■ Activity: Wherever "replace" turns up in a line of the entries below, that line counts. Say how many such lines there are, with no other words.

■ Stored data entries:
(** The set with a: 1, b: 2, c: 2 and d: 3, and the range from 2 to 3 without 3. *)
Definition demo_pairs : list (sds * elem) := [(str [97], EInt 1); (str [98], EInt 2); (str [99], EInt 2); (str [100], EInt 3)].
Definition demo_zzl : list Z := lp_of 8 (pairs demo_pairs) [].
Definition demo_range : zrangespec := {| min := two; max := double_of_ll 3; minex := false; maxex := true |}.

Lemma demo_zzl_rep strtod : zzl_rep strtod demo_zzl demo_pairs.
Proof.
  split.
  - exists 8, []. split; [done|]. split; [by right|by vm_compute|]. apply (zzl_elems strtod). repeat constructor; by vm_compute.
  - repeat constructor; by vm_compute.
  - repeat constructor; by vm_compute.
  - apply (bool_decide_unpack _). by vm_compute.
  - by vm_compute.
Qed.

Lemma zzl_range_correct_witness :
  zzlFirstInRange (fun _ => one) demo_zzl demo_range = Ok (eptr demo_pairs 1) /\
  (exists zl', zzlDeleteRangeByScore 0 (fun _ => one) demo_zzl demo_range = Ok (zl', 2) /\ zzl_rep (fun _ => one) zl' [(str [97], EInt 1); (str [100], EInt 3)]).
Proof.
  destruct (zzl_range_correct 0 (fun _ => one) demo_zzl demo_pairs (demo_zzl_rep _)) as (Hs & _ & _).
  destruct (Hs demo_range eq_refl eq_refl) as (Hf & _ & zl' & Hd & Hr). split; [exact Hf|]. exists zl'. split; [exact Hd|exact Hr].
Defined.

==

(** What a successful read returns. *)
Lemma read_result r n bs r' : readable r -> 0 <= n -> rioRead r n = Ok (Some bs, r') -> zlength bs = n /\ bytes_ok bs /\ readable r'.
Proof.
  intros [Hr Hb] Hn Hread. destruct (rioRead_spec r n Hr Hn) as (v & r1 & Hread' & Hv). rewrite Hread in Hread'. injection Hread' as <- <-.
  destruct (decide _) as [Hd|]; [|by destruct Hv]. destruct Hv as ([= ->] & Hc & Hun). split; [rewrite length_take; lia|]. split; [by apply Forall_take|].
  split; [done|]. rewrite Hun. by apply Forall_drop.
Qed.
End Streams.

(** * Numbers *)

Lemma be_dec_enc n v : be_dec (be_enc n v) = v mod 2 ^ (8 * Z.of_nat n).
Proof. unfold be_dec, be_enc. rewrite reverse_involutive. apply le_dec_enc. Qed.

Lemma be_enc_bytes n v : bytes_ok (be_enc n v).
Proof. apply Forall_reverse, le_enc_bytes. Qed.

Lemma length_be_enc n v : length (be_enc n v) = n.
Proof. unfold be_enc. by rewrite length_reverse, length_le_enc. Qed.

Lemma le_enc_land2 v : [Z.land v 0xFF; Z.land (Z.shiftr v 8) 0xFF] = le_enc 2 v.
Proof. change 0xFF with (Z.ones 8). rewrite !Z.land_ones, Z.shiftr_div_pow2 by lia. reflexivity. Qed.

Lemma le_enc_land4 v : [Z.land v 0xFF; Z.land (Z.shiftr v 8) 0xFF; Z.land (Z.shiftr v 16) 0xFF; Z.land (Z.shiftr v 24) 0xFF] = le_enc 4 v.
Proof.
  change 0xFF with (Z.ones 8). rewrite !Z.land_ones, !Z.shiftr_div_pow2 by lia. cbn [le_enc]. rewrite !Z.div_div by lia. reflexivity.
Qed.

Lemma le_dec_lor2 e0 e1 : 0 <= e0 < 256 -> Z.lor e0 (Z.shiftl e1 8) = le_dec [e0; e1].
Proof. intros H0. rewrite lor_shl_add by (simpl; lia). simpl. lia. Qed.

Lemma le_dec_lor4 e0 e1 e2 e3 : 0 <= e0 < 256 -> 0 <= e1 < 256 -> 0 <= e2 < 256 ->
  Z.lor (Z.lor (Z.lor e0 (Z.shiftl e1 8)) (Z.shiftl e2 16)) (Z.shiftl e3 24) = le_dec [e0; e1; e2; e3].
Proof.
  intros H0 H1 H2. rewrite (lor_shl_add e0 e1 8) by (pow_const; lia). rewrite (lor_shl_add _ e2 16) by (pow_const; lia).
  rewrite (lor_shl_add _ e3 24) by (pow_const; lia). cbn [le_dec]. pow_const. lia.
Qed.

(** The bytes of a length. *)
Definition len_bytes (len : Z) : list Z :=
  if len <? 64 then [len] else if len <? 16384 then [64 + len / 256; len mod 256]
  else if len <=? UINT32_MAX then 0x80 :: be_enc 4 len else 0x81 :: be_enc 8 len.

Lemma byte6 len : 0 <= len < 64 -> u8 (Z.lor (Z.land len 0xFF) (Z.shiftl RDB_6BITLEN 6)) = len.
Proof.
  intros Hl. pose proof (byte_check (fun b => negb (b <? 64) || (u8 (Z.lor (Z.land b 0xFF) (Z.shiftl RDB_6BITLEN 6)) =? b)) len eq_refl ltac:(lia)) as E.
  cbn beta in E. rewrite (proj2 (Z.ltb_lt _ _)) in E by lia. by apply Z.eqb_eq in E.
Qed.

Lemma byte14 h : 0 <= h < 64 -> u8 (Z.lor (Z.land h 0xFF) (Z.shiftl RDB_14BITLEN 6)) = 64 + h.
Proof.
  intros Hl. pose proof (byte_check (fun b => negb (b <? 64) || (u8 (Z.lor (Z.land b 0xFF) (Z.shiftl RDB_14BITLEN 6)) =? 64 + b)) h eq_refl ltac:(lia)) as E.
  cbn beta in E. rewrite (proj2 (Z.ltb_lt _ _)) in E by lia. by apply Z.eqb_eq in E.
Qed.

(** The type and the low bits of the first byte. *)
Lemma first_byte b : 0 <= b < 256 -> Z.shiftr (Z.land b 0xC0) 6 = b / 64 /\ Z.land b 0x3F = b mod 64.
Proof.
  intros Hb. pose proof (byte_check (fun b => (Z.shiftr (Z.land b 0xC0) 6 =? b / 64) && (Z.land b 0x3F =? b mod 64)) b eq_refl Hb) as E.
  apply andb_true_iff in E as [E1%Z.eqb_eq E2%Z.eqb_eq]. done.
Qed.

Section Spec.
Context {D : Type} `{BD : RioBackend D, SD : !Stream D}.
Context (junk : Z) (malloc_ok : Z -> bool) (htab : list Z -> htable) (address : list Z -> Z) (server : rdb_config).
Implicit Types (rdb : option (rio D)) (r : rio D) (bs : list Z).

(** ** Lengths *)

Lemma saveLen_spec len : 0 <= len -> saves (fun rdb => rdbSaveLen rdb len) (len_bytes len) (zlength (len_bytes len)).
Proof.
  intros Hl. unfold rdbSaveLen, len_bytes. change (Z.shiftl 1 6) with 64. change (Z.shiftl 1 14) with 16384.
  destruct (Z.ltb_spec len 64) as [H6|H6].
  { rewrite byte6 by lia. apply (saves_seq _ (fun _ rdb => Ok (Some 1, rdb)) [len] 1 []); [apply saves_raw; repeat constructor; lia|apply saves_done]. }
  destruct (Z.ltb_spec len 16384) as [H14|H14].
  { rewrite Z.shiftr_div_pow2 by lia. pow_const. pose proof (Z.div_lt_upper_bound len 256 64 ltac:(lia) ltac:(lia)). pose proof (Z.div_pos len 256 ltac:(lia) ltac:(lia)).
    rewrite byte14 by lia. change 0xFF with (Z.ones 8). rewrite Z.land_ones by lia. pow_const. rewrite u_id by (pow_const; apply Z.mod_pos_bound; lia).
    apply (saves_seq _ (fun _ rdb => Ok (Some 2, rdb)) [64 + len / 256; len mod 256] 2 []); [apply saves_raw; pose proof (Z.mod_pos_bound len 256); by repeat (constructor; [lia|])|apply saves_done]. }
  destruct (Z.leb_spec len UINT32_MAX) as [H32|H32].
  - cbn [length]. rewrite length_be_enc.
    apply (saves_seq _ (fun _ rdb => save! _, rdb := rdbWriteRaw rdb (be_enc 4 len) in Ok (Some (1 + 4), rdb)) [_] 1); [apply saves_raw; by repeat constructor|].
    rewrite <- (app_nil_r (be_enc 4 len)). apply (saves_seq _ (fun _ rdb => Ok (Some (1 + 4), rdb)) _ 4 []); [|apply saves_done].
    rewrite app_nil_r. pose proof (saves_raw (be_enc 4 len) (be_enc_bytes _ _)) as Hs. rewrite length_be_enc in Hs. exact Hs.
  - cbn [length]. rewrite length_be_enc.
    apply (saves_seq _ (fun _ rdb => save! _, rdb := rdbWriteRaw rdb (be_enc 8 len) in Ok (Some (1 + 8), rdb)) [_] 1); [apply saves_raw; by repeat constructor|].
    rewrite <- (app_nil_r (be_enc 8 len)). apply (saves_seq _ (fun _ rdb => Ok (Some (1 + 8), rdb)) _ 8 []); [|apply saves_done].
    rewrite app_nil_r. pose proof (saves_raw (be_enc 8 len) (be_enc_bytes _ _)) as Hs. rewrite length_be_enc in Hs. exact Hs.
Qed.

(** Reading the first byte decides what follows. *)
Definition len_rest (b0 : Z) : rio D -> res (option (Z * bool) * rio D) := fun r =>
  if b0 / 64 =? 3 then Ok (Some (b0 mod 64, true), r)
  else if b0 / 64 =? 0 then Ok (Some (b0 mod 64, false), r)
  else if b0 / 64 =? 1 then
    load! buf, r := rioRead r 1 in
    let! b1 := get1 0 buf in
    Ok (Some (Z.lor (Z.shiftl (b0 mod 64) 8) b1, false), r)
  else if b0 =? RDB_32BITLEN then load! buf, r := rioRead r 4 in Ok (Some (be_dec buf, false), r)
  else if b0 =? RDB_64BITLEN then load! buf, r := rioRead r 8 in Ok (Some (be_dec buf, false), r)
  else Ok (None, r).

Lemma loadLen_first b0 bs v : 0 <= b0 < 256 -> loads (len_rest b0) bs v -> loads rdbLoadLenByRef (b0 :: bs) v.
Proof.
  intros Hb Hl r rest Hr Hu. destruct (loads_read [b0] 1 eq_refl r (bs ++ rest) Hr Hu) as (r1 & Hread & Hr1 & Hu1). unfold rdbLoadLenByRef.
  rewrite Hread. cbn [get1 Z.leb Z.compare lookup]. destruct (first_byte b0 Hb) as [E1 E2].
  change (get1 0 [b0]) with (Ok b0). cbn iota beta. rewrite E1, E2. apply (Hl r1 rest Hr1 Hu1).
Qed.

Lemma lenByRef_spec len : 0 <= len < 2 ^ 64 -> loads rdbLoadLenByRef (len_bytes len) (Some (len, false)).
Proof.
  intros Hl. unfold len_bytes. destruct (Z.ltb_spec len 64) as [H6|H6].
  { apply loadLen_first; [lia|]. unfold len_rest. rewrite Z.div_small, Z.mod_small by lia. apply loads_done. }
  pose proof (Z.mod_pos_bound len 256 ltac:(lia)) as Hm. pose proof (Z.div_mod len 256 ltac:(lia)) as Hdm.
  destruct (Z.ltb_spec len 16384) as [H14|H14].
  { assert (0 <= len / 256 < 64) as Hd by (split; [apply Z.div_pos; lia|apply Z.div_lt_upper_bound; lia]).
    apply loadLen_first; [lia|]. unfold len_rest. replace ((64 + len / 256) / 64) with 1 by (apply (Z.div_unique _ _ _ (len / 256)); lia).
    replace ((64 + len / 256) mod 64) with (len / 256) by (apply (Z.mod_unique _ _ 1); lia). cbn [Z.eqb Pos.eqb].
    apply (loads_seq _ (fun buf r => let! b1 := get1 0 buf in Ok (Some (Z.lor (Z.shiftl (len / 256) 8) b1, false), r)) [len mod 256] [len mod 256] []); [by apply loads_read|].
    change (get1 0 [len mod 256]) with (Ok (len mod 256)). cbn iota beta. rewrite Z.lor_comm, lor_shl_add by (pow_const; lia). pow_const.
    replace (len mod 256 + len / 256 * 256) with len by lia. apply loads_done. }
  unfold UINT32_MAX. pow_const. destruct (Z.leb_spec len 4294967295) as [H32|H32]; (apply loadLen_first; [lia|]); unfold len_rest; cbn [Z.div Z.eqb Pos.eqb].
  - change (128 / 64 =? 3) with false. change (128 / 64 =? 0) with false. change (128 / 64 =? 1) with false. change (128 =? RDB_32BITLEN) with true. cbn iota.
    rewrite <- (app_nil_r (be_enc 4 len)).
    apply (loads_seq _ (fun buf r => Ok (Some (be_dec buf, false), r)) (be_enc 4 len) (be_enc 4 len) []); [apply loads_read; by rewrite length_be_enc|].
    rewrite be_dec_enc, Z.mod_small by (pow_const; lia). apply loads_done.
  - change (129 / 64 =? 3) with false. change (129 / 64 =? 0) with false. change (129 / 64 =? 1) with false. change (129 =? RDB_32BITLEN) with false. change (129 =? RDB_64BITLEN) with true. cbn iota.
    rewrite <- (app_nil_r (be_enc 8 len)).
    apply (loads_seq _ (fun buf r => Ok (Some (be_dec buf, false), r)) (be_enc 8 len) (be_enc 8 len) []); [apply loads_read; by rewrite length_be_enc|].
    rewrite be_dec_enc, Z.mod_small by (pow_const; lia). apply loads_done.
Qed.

■ Result of the task: 3